▶ ACTIVITY: From the first line of the data through the line containing "sort of a slice.", return each line exactly.
=== Section Start ===
(* ===== verification/Text.v ===== *)
(** * Text, as the chart generator uses it

    Rust strings are lists of Unicode scalar values; the methods of [str] the
    generator calls, the ordered map [BTreeMap] keyed by strings, and the stable
    sort of a slice. These model Rust's standard library. *)
From stdpp Require Import base list numbers sorting sets strings.
From S2P Require Import Prelude.

Abbreviation str := (list N).

(** A literal; the backtick stands for the double quote. *)
Definition lit_char (a : Ascii.ascii) : N := let n := Ascii.N_of_ascii a in if (n =? 96)%N then 34%N else n.
Definition lit (s : string) : str := lit_char <$> String.list_ascii_of_string s.
Arguments lit s%_string.

Module Text.
Open Scope N_scope.

(** [char::is_whitespace], [is_ascii_digit], [is_ascii_alphanumeric],
    [to_ascii_lowercase]. *)
Definition is_whitespace (c : N) : bool :=
  (9 <=? c) && (c <=? 13) || (c =? 32) || (c =? 133) || (c =? 160) || (c =? 5760) ||
  (8192 <=? c) && (c <=? 8202) || (c =? 8232) || (c =? 8233) || (c =? 8239) || (c =? 8287) || (c =? 12288).
Definition is_digit (c : N) : bool := (48 <=? c) && (c <=? 57).
Definition is_upper (c : N) : bool := (65 <=? c) && (c <=? 90).
Definition is_lower (c : N) : bool := (97 <=? c) && (c <=? 122).
Definition is_ascii_alphanumeric (c : N) : bool := is_digit c || is_upper c || is_lower c.
Definition to_ascii_lowercase (c : N) : N := if is_upper c then c + 32 else c.

Definition eqb (a b : str) : bool := bool_decide (a = b).
Definition eq_ignore_ascii_case (a b : str) : bool := eqb (to_ascii_lowercase <$> a) (to_ascii_lowercase <$> b).

(** [trim_start], [trim_end], [trim], [trim_end_matches(char)]. *)
Fixpoint trim_start_by (f : N -> bool) (s : str) : str :=
  match s with
  | [] => []
  | c :: t => if f c then trim_start_by f t else s
  end.
Definition trim_end_by (f : N -> bool) (s : str) : str := reverse (trim_start_by f (reverse s)).
Definition trim (s : str) : str := trim_end_by is_whitespace (trim_start_by is_whitespace s).
Definition trim_end_matches (c : N) (s : str) : str := trim_end_by (N.eqb c) s.

(** [split(char)] and [splitn(3, char)]. *)
Fixpoint split (c : N) (s : str) : list str :=
  match s with
  | [] => [[]]
  | x :: s =>
      if x =? c then [] :: split c s
      else match split c s with [] => [[x]] | p :: ps => (x :: p) :: ps end
  end.
Fixpoint split_once (c : N) (s : str) : option (str * str) :=
  match s with
  | [] => None
  | x :: s => if x =? c then Some ([], s) else '(p, q) ← split_once c s; Some (x :: p, q)
  end.
Definition splitn3 (c : N) (s : str) : option (str * str * str) :=
  '(a, r) ← split_once c s; '(b, r) ← split_once c r; Some (a, b, r).

(** [lines]: terminated by a line feed, with a carriage return before it dropped. *)
Fixpoint lines (s : str) : list str :=
  match s with
  | [] => []
  | x :: t =>
      if x =? 10 then [] :: lines t
      else if (x =? 13) && (match t with y :: _ => y =? 10 | [] => false end) then lines t
      else match lines t with [] => [[x]] | l :: ls => (x :: l) :: ls end
  end.

Definition strip_prefix (c : N) (s : str) : option str :=
  match s with x :: t => if x =? c then Some t else None | [] => None end.
Fixpoint starts_with (p s : str) : bool :=
  match p, s with
  | [], _ => true
  | a :: p, b :: s => (a =? b) && starts_with p s
  | _, [] => false
  end.
Definition ends_with (p s : str) : bool := starts_with (reverse p) (reverse s).

(** [replace(char, str)]. *)
Definition replace (c : N) (by_ : str) (s : str) : str := x ← s; if x =? c then by_ else [x].

(** The order of strings. *)
Fixpoint ltb (a b : str) : bool :=
  match a, b with
  | _, [] => false
  | [], _ => true
  | x :: a, y :: b => (x <? y) || (x =? y) && ltb a b
  end.

Lemma ltb_irrefl a : ltb a a = false.
Proof. induction a as [|x a IH]; [done|]. cbn [ltb]. by rewrite N.ltb_irrefl, N.eqb_refl, IH. Qed.

Lemma ltb_trans a b c : ltb a b = true -> ltb b c = true -> ltb a c = true.
Proof.
  revert b c. induction a as [|x a IH]; intros [|y b] [|z c]; try done. cbn [ltb].
  rewrite !orb_true_iff, !andb_true_iff, !N.ltb_lt, !N.eqb_eq. intros [?|[-> ?]] [?|[-> ?]]; [left; lia|by left|by left|].
  right. split; [done|]. by eapply IH.
Qed.

Lemma ltb_total a b : ltb a b = false -> a <> b -> ltb b a = true.
Proof.
  revert b. induction a as [|x a IH]; intros [|y b]; try done. cbn [ltb].
  rewrite orb_false_iff, andb_false_iff, orb_true_iff, andb_true_iff, N.ltb_ge, N.ltb_lt, N.eqb_neq, N.eqb_eq.
  intros [Hle Hor] Hne. destruct (decide (x = y)) as [->|Hxy]; [|left; lia]. right. split; [done|].
  destruct Hor as [?|Hor]; [done|]. apply IH; [done|congruence].
Qed.

(** ** Writing what these functions read *)

(** A text that [trim] leaves alone. *)
Definition edges (s : str) : Prop :=
  (forall c, head s = Some c -> is_whitespace c = false) /\ (forall c, last s = Some c -> is_whitespace c = false).

Lemma trim_start_edge (f : N -> bool) s : (forall c, head s = Some c -> f c = false) -> trim_start_by f s = s.
Proof. destruct s as [|c s]; [done|]. intros H. cbn. by rewrite H. Qed.

Lemma trim_edges s : edges s -> trim s = s.
Proof.
  intros [Hh Hl]. unfold trim, trim_end_by. rewrite (trim_start_edge _ s) by done.
  rewrite trim_start_edge; [apply reverse_involutive|]. intros c. rewrite head_reverse. apply Hl.
Qed.

Lemma edges_nil : edges [].
Proof. done. Qed.

(** Joined pieces. *)
Lemma edges_app a b : edges a -> edges b -> a <> [] -> b <> [] -> edges (a ++ b).
Proof.
  intros [Ha _] [_ Hb] Hna Hnb. split; intros c.
  - destruct a; [done|]. apply Ha.
  - rewrite last_app. destruct (last b) as [d|] eqn:Hd; [intros [= <-]; by apply Hb|]. by apply last_None in Hd.
Qed.

Fixpoint join (c : N) (l : list str) : str :=
  match l with
  | [] => []
  | [p] => p
  | p :: l => p ++ c :: join c l
  end.

Lemma split_app c p s : c ∉ p -> split c (p ++ c :: s) = p :: split c s.
Proof.
  induction p as [|x p IH]; intros Hc; cbn [app split]; [by rewrite N.eqb_refl|]. apply not_elem_of_cons in Hc as [Hx Hc].
  rewrite (proj2 (N.eqb_neq x c)) by done. by rewrite IH.
Qed.

Lemma split_end c p : c ∉ p -> split c p = [p].
Proof.
  induction p as [|x p IH]; intros Hc; [done|]. apply not_elem_of_cons in Hc as [Hx Hc]. cbn [split].
  rewrite (proj2 (N.eqb_neq x c)) by done. by rewrite IH.
Qed.

Lemma split_join c l : l <> [] -> Forall (fun p => c ∉ p) l -> split c (join c l) = l.
Proof.
  intros Hl. induction l as [|p l IH]; [done|]. intros [Hp Hps]%Forall_cons. destruct l as [|q l]; [by apply split_end|].
  change (join c (p :: q :: l)) with (p ++ c :: join c (q :: l)). rewrite split_app by done. by rewrite IH.
Qed.

Lemma split_once_app c p s : c ∉ p -> split_once c (p ++ c :: s) = Some (p, s).
Proof.
  induction p as [|x p IH]; intros Hc; cbn [app split_once]; [by rewrite N.eqb_refl|].
  apply not_elem_of_cons in Hc as [Hx Hc]. rewrite (proj2 (N.eqb_neq x c)) by done. by rewrite IH.
Qed.

Lemma lines_app l s : 10 ∉ l -> last l <> Some 13 -> lines (l ++ 10 :: s) = l :: lines s.
Proof.
  induction l as [|x l IH]; intros Hn Hl; [done|]. apply not_elem_of_cons in Hn as [Hx Hn]. cbn [app lines].
  rewrite (proj2 (N.eqb_neq x 10)) by done. destruct l as [|y l].
  - cbn [app]. destruct (x =? 13) eqn:Hcr; [by apply N.eqb_eq in Hcr as ->|]. done.
  - apply not_elem_of_cons in Hn as [Hy Hn]. cbn [app]. rewrite (proj2 (N.eqb_neq y 10)) by done. rewrite andb_false_r.
    change (y :: l ++ 10 :: s) with ((y :: l) ++ 10 :: s). rewrite IH; [done|by apply not_elem_of_cons|done].
Qed.

Lemma edges_line l : edges l -> last l <> Some 13.
Proof. intros [_ Hl] H. by specialize (Hl 13 H). Qed.
End Text.

(** ** [BTreeMap<String, V>]: its entries in the order of the keys *)
Module BTree.
Section btree.
Context {V : Type}.
Abbreviation btree := (list (str * V)).

Fixpoint get (k : str) (m : btree) : option V :=
  match m with
  | [] => None
  | (k', v) :: m => if decide (k = k') then Some v else get k m
  end.

(** [m.entry(k).or_insert(d)] followed by an update in place. *)
Fixpoint entry_or (k : str) (d : V) (f : V -> V) (m : btree) : btree :=
  match m with
  | [] => [(k, f d)]
  | (k', v) :: m' =>
      if decide (k = k') then (k, f v) :: m'
      else if Text.ltb k k' then (k, f d) :: m
      else (k', v) :: entry_or k d f m'
  end.
Definition insert (k : str) (v : V) (m : btree) : btree := entry_or k v (fun _ => v) m.
Definition extend (m m' : btree) : btree := foldl (fun m kv => insert kv.1 kv.2 m) m m'.

(** The keys ascend. *)
Definition ok (m : btree) : Prop := StronglySorted (fun a b => Text.ltb a b = true) m.*1.

Lemma ok_cons k v m : ok ((k, v) :: m) <-> Forall (fun k' => Text.ltb k k' = true) m.*1 /\ ok m.
Proof. unfold ok. cbn. split; [by inversion 1|intros [? ?]; by constructor]. Qed.

Lemma get_above k m : Forall (fun k' => Text.ltb k k' = true) m.*1 -> get k m = None.
Proof.
  induction m as [|[k' v] m IH]; [done|]. cbn. intros [Hlt Hm]%Forall_cons. destruct (decide (k = k')) as [->|]; [|by apply IH].
  by rewrite Text.ltb_irrefl in Hlt.
Qed.

Lemma above_trans k k' (m : btree) :
  Text.ltb k k' = true -> Forall (fun j => Text.ltb k' j = true) m.*1 -> Forall (fun j => Text.ltb k j = true) m.*1.
Proof. intros Hk Hm. eapply Forall_impl; [exact Hm|]. intros j. by apply Text.ltb_trans. Qed.

Lemma entry_or_keys k d f m : forall j, j ∈ (entry_or k d f m).*1 <-> j = k \/ j ∈ m.*1.
Proof.
  intros j. induction m as [|[k' v] m IH]; cbn; [set_solver|]. repeat case_decide; [subst; cbn; set_solver|].
  destruct (Text.ltb k k'); cbn; [set_solver|]. rewrite !elem_of_cons, IH. tauto.
Qed.

Lemma entry_or_ok k d f m : ok m -> ok (entry_or k d f m).
Proof.
  induction m as [|[k' v] m IH]; intros Hm; [by apply ok_cons; split; [apply Forall_nil|]|]. cbn [entry_or].
  apply ok_cons in Hm as [Ha Hm]. destruct (decide (k = k')) as [->|Hne]; [by apply ok_cons|].
  destruct (Text.ltb k k') eqn:Hlt; apply ok_cons; split.
  - cbn. apply Forall_cons. split; [done|]. by eapply above_trans.
  - by apply ok_cons.
  - apply Forall_forall. intros j. rewrite entry_or_keys. intros [-> |Hj]; [by apply Text.ltb_total|].
    by apply (proj1 (Forall_forall _ _) Ha).
  - by apply IH.
Qed.

Lemma get_entry_or k d f m : ok m -> get k (entry_or k d f m) = Some (f (default d (get k m))).
Proof.
  induction m as [|[k' v] m IH]; intros Hm; cbn [get entry_or]; [by rewrite decide_True|]. apply ok_cons in Hm as [Ha Hm].
  destruct (decide (k = k')) as [->|Hk]; [by cbn [get]; rewrite decide_True|].
  destruct (Text.ltb k k') eqn:Hlt; cbn [get]; [|by rewrite decide_False, IH]. rewrite decide_True by done.
  rewrite (get_above k); [done|]. by eapply above_trans.
Qed.

Lemma get_entry_or_ne k j d f m : j <> k -> get j (entry_or k d f m) = get j m.
Proof.
  intros Hj. induction m as [|[k' v] m IH]; cbn [get entry_or]; [by rewrite decide_False|].
  destruct (decide (k = k')) as [->|Hk]; [cbn [get]; by rewrite !decide_False|].
  destruct (Text.ltb k k'); cbn [get]; [by rewrite decide_False|]. by rewrite IH.
Qed.

Lemma ok_nodup m : ok m -> NoDup m.*1.
Proof.
  induction m as [|[k v] m IH]; cbn; [constructor|]. intros [Ha Hm]%ok_cons. constructor; [|by apply IH].
  intros Hk. apply (proj1 (Forall_forall _ _) Ha) in Hk. by rewrite Text.ltb_irrefl in Hk.
Qed.

Lemma get_elem k v m : ok m -> get k m = Some v <-> (k, v) ∈ m.
Proof.
  induction m as [|[k' v'] m IH]; cbn [get]; [by split; [|inversion 1]|]. intros [Ha Hm]%ok_cons. rewrite elem_of_cons.
  destruct (decide (k = k')) as [->|Hk].
  - split; [intros [= ->]; by left|]. intros [[= ->]|Hin]; [done|]. apply (list_elem_of_fmap_2 fst) in Hin.
    apply (proj1 (Forall_forall _ _) Ha) in Hin. by rewrite Text.ltb_irrefl in Hin.
  - rewrite IH by done. split; [by right|]. by intros [[= -> ->]|].
Qed.

(** Keys above all others go to the end. *)
Lemma entry_or_above k d f m : Forall (fun j => Text.ltb j k = true) m.*1 -> entry_or k d f m = m ++ [(k, f d)].
Proof.
  induction m as [|[k' v] m IH]; [done|]. cbn. intros [Hlt Hm]%Forall_cons. rewrite decide_False.
  - destruct (Text.ltb k k') eqn:Hlt'; [|by rewrite IH]. pose proof (Text.ltb_trans _ _ _ Hlt Hlt') as H.
    by rewrite Text.ltb_irrefl in H.
  - intros ->. by rewrite Text.ltb_irrefl in Hlt.
Qed.

Lemma entry_or_last k d f v m : Forall (fun j => Text.ltb j k = true) m.*1 -> entry_or k d f (m ++ [(k, v)]) = m ++ [(k, f v)].
Proof.
  induction m as [|[k' v'] m IH]; cbn; [by rewrite decide_True|]. intros [Hlt Hm]%Forall_cons. rewrite decide_False.
  - destruct (Text.ltb k k') eqn:Hlt'; [|by rewrite IH]. pose proof (Text.ltb_trans _ _ _ Hlt Hlt') as H.
    by rewrite Text.ltb_irrefl in H.
  - intros ->. by rewrite Text.ltb_irrefl in Hlt.
Qed.
End btree.
End BTree.

(** ** [slice::sort_by] with a total order: the stable sort *)
Module SortBy.
Section sort.
Context {A : Type} (le : A -> A -> bool).

Fixpoint insert (x : A) (l : list A) : list A :=
  match l with
  | [] => [x]
  | y :: t => if le x y then x :: l else y :: insert x t
  end.
Definition sort_by (l : list A) : list A := foldr insert [] l.

Lemma insert_sorted_perm x l : insert x l ≡ₚ x :: l.
Proof. induction l as [|y l IH]; [done|]. cbn. destruct (le x y); [done|]. rewrite IH. apply Permutation_swap. Qed.

Lemma sort_by_perm l : sort_by l ≡ₚ l.
Proof. induction l as [|x l IH]; [done|]. cbn. by rewrite insert_sorted_perm, IH. Qed.

Context (Htotal : forall x y, le x y = false -> le y x = true).

Lemma insert_sorted x l : Sorted (fun a b => le a b = true) l -> Sorted (fun a b => le a b = true) (insert x l).
Proof.
  induction 1 as [|y l Hl IH Hy]; cbn; [by repeat constructor|]. destruct (le x y) eqn:Hxy; [by repeat constructor|].
  constructor; [done|]. destruct l as [|z l]; cbn; [constructor; by apply Htotal|].
  destruct (le x z); constructor; [by apply Htotal|by inversion Hy].
Qed.

Lemma sort_by_sorted l : Sorted (fun a b => le a b = true) (sort_by l).
Proof. induction l; [constructor|]. by apply insert_sorted. Qed.
End sort.
End SortBy.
=== Section End ===
▶ SOLUTION FOR THIS TASK:
(* ===== verification/Text.v ===== *)
(** * Text, as the chart generator uses it

    Rust strings are lists of Unicode scalar values; the methods of [str] the
    generator calls, the ordered map [BTreeMap] keyed by strings, and the stable
    sort of a slice. These model Rust's standard library. *)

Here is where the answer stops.